(Dataset entries)
_ _ _ _ _

Lemma insert_map_guard store owner r runs at_ len c : map_root owner (stored store) r runs -> 0 <= len ->
  ~ insertion_valid (expand runs) at_ len -> insert_map store owner r at_ len c = Err InvalidRoot.
Proof.
  intros Hm Hl Hn. apply map_root_facts in Hm as (Hv & _ & Em & _). unfold insert_map, insertion_valid in *. rewrite Em. cbn [m_target measure_of].
  destruct (Z.eqb_spec len 0) as [|]; [done|]. cbn [orb]. destruct (checked_add128 (targets (expand runs)) len) as [s|] eqn:E; [|done].
  apply checked_add128_Some in E as [-> _]. destruct (Z.ltb_spec MAX_UNITS (targets (expand runs) + len)); [done|].
  unfold mbind at 1, mapm_bind at 1, descend. rewrite Hv, Em. cbn [negb orb m_target measure_of]. by rewrite (proj2 (Z.ltb_lt _ _)) by lia.
Qed.

Definition deletion_valid (us : list unit_kind) (a end_ : Z) : Prop := a < end_ <= targets us.

Lemma delete_leaf_guard store owner r runs a end_ c : map_root owner (stored store) r runs ->
  ~ deletion_valid (expand runs) a end_ -> delete_leaf store owner r a end_ c = Err InvalidRoot.
Proof.
  intros Hm Hn. apply map_root_facts in Hm as (_ & _ & Em & _). unfold delete_leaf, deletion_valid in *. rewrite Em. cbn [m_target measure_of].
  destruct (Z.leb_spec end_ a); [done|]. by rewrite (proj2 (Z.ltb_lt _ _)) by lia.
Qed.

(** What a returned value is, whatever the resources were. *)
Lemma insert_map_Ok store owner r runs at_ len c : store_ok store owner -> fresh_context store c -> map_root owner (stored store) r runs ->
  0 <= at_ -> insertion_valid (expand runs) at_ len -> forall r' c', insert_map store owner r at_ len c = Ok (r', c') ->
  returns_map store owner r' c' (ref_insert at_ (Z.to_nat len) (expand runs)).
Proof.
  intros Hst [Hc He] Hm Hat (V1 & V2 & V3) r' c' E.
  pose proof (wp_insert store owner False Hst r runs at_ len c Hm (conj Hat V1) V2 V3 (mkReady _ _ _ _ _ _ Hc (False_ind _))) as Hwp.
  unfold wp in Hwp. rewrite E in Hwp. destruct Hwp as (runs' & Hm' & E' & Hc' & _). by eapply returns_committed.
Qed.

Lemma delete_leaf_Ok store owner r runs a end_ c : store_ok store owner -> fresh_context store c -> map_root owner (stored store) r runs ->
  0 <= a < end_ -> end_ <= targets (expand runs) -> forall r' next c', delete_leaf store owner r a end_ c = Ok (r', next, c') ->
  a <= next < end_ /\ returns_map store owner r' c' (ref_delete next end_ 0 (expand runs)).
Proof.
  intros Hst [Hc He] Hm Ha Hend r' next c' E.
  pose proof (wp_delete store owner False Hst r runs a end_ c Hm Ha Hend (mkReady _ _ _ _ _ _ Hc (False_ind _))) as Hwp.
  unfold wp in Hwp. rewrite E in Hwp. destruct Hwp as (Hr & runs' & Hm' & E' & Hc' & _). split; [done|]. by eapply returns_committed.
Qed.

(** With enough resources a value is returned. *)
Lemma insert_map_runs store owner r runs at_ len c : store_ok store owner -> fresh_context store c -> map_root owner (stored store) r runs ->
  0 <= at_ -> insertion_valid (expand runs) at_ len -> able_full store owner c -> exists r' c', insert_map store owner r at_ len c = Ok (r', c') /\ (mc_acquired c' <= MAX_LOADS)%nat.
Proof.
  intros Hst [Hc He] Hm Hat (V1 & V2 & V3) Hab.
  pose proof (wp_insert store owner True Hst r runs at_ len c Hm (conj Hat V1) V2 V3 (mkReady _ _ _ _ _ _ Hc (fun _ => Hab))) as Hwp.
  unfold wp in Hwp. destruct (insert_map _ _ _ _ _ _) as [[r' c']|]; [|by destruct Hwp].
  exists r', c'. split; [done|]. by destruct Hwp as (? & ? & ? & [] & ?).
Qed.

Lemma delete_leaf_runs store owner r runs a end_ c : store_ok store owner -> fresh_context store c -> map_root owner (stored store) r runs ->
  0 <= a < end_ -> end_ <= targets (expand runs) -> able_full store owner c -> exists r' next c',
    delete_leaf store owner r a end_ c = Ok (r', next, c') /\ (mc_acquired c' <= MAX_LOADS)%nat.
Proof.
  intros Hst [Hc He] Hm Ha Hend Hab.
  pose proof (wp_delete store owner True Hst r runs a end_ c Hm Ha Hend (mkReady _ _ _ _ _ _ Hc (fun _ => Hab))) as Hwp.
  unfold wp in Hwp. destruct (delete_leaf _ _ _ _ _ _) as [[[r' next] c']|]; [|by destruct Hwp].
  exists r', next, c'. split; [done|]. by destruct Hwp as (_ & ? & ? & ? & [] & ?).
Qed.
End Refine.

(** Inserting into the map does exactly what inserting units at a target position does, and is
    refused exactly when the position or the length is out of range or the resources of the step
    are short: the returned root denotes the new units in every store that keeps the records
    there were and takes the emitted ones, whose keys were all free. *)
Theorem insert_map_refines {H} `{Sha256Laws H} {R} (store : list byte -> result (DraftPiecePrepareError R) (option Node))
    owner r runs at_ len c :
  store_ok store owner -> fresh_context store c -> map_root owner (stored store) r runs -> 0 <= at_ -> 0 <= len ->
  match insert_map store owner r at_ len c with
  | Ok (r', c') => insertion_valid (expand runs) at_ len
      /\ returns_map store owner r' c' (ref_insert at_ (Z.to_nat len) (expand runs))
  | Err _ => ~ (insertion_valid (expand runs) at_ len /\ able store owner MAX_LOADS MAX_EMITTED c)
  end.
Proof.
  intros Hst [Hc He] Hm Hat Hlen.
  assert (Hdec : insertion_valid (expand runs) at_ len \/ ~ insertion_valid (expand runs) at_ len) by (unfold insertion_valid; lia).
  destruct Hdec as [Hv|Hn]; [|rewrite (insert_map_guard _ _ _ _ _ _ _ Hm Hlen Hn); tauto].
  pose proof (insert_map_runs store owner r runs at_ len c Hst (conj Hc He) Hm Hat Hv) as Hrun.
  destruct (insert_map _ _ _ _ _ _) as [[r' c']|] eqn:E.
  - split; [done|]. by eapply insert_map_Ok.
  - intros [_ Hab]. by destruct (Hrun Hab) as (? & ? & ? & _).
Qed.

(** Deleting from one leaf of the map takes away exactly the target units from the returned
    position to the end asked for, at least one of them and none before the start asked for;
    copied units stay as deleted ones, inserted units vanish. *)
Theorem delete_leaf_refines {H} `{Sha256Laws H} {R} (store : list byte -> result (DraftPiecePrepareError R) (option Node))
    owner r runs a end_ c :
  store_ok store owner -> fresh_context store c -> map_root owner (stored store) r runs -> 0 <= a ->
  match delete_leaf store owner r a end_ c with
  | Ok (r', next, c') => deletion_valid (expand runs) a end_ /\ a <= next < end_
      /\ returns_map store owner r' c' (ref_delete next end_ 0 (expand runs))
  | Err _ => ~ (deletion_valid (expand runs) a end_ /\ able store owner MAX_LOADS MAX_EMITTED c)
  end.
Proof.
  intros Hst [Hc He] Hm Ha.
  assert (Hdec : deletion_valid (expand runs) a end_ \/ ~ deletion_valid (expand runs) a end_) by (unfold deletion_valid; lia).
  destruct Hdec as [Hv|Hn]; [|rewrite (delete_leaf_guard _ _ _ _ _ _ _ Hm Hn); tauto].
  pose proof Hv as [V1 V2]. pose proof (delete_leaf_runs store owner r runs a end_ c Hst (conj Hc He) Hm (conj Ha V1) V2) as Hrun.
  destruct (delete_leaf _ _ _ _ _ _) as [[[r' next] c']|] eqn:E.
  - split; [done|]. by eapply delete_leaf_Ok.
  - intros [_ Hab]. by destruct (Hrun Hab) as (? & ? & ? & ? & _).
Qed.

(** The target position of a source position, found by descending the tree, is the one a walk
    over the units finds, and there is none exactly when the walk finds none; nothing is
    emitted. *)
Theorem source_cut_exact {H} `{Sha256Laws H} {R} (store : list byte -> result (DraftPiecePrepareError R) (option Node))
    owner r runs source require_copy c :
  store_ok store owner -> fresh_context store c -> map_root owner (stored store) r runs -> 0 <= source ->
  match source_cut store owner r source require_copy c with
  | Ok (t, c') => ref_cut require_copy source 0 (expand runs) = Some t /\ mc_emitted c' = []
  | Err _ => ~ (is_Some (ref_cut require_copy source 0 (expand runs)) /\ able store owner MAX_LOADS MAX_EMITTED c)
  end.
Proof.
  intros Hst [Hc He] Hm Hs.
  pose proof (wp_source_cut store owner (is_Some (ref_cut require_copy source 0 (expand runs)) /\ able store owner MAX_LOADS MAX_EMITTED c)
    Hst r runs source require_copy MAX_EMITTED c Hm Hs (mkReady _ _ _ _ _ _ Hc (fun HP => proj2 HP)) (fun HP => proj1 HP)) as Hwp.
  unfold wp in Hwp. destruct (source_cut _ _ _ _ _ _) as [[t c']|]; [|done]. destruct Hwp as (? & _ & E). split; [done|]. congruence.
Qed.

(** ** The mapping program *)

(** What a splice makes of the units. *)
Definition spliced (sp : DraftPieceMappingSplice) (us : list unit_kind) : list unit_kind :=
  if 0 <? ms_removed sp then ref_delete (ms_a sp) (ms_a sp + ms_removed sp) 0 us
  else ref_insert (ms_a sp) (Z.to_nat (ms_inserted sp)) us.

(** A splice either deletes or inserts. *)
Definition splice_valid (us : list unit_kind) (sp : DraftPieceMappingSplice) : Prop :=
  0 <= ms_a sp /\
  ((0 < ms_removed sp /\ ms_inserted sp = 0 /\ ms_a sp + ms_removed sp <= targets us)
   \/ (ms_removed sp = 0 /\ insertion_valid us (ms_a sp) (ms_inserted sp))).

(** Quanta left until the splice is ready. *)
Definition stage_rank (stage : Stage.t) : Z :=
  match stage with
  | Stage.DeleteMap splice _ remaining_end => remaining_end - ms_a splice + 1
  | Stage.InsertMap _ => 2
  | Stage.MapComplete _ _ => 1
  | _ => 0
  end.

Section Splice.
Context {H : Type} `{Sha256Laws H} {R : Type}.
Abbreviation record_store := (list byte -> result (DraftPiecePrepareError R) (option Node)).
Context (at_unit : BuildContext -> Z -> result (DraftPiecePrepareError R) (DraftPieceBuildBoundary * Z * BuildContext)).
Context (draft session operation : list byte).
Abbreviation owner := (draft ++ session ++ operation).

(** What is kept between two quanta. *)
Record BuildState := mkState {
  bs_store : record_store;
  bs_ordinal : Z;
  bs_mapping : DraftPieceBuildMapping
}.

Definition quantum_context (s : BuildState) (records_read : Z) (acquisition : Acquired) : BuildContext :=
  mkBuild draft (Some session) operation (bs_ordinal s) records_read (Some (bs_mapping s)) [] (Some acquisition).

(** One quantum: a step of the program, and the commit of what it emitted. *)
Inductive quantum : BuildState -> Stage.t -> BuildState -> Prop :=
  | quantum_step s records_read acquisition next c' store' :
      within_limits acquisition -> cache_ok acquisition (bs_store s) ->
      advance_map_step (bs_store s) at_unit (quantum_context s records_read acquisition) = Ok (Some next, c') ->
      commits (bs_store s) (bc_mapping_records c') store' -> store_ok store' owner ->
      quantum s next (mkState store' (bc_ordinal c') (with_stage (bs_mapping s) next)).

Definition denotes (s : BuildState) (r : MapRoot) (us : list unit_kind) : Prop :=
  exists runs, map_root owner (stored (bs_store s)) r runs /\ expand runs = us.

_ _ _ _ _

== WHAT THE TASK REQUIRES ==
From the records above, copy each line in which the string "rewrite" occurs.

== OUTPUT FOR THIS EXERCISE ==
  intros Hm Hl Hn. apply map_root_facts in Hm as (Hv & _ & Em & _). unfold insert_map, insertion_valid in *. rewrite Em. cbn [m_target measure_of].
  unfold mbind at 1, mapm_bind at 1, descend. rewrite Hv, Em. cbn [negb orb m_target measure_of]. by rewrite (proj2 (Z.ltb_lt _ _)) by lia.
  intros Hm Hn. apply map_root_facts in Hm as (_ & _ & Em & _). unfold delete_leaf, deletion_valid in *. rewrite Em. cbn [m_target measure_of].
  destruct (Z.leb_spec end_ a); [done|]. by rewrite (proj2 (Z.ltb_lt _ _)) by lia.
  unfold wp in Hwp. rewrite E in Hwp. destruct Hwp as (runs' & Hm' & E' & Hc' & _). by eapply returns_committed.
  unfold wp in Hwp. rewrite E in Hwp. destruct Hwp as (Hr & runs' & Hm' & E' & Hc' & _). split; [done|]. by eapply returns_committed.
  destruct Hdec as [Hv|Hn]; [|rewrite (insert_map_guard _ _ _ _ _ _ _ Hm Hlen Hn); tauto].
  destruct Hdec as [Hv|Hn]; [|rewrite (delete_leaf_guard _ _ _ _ _ _ _ Hm Hn); tauto].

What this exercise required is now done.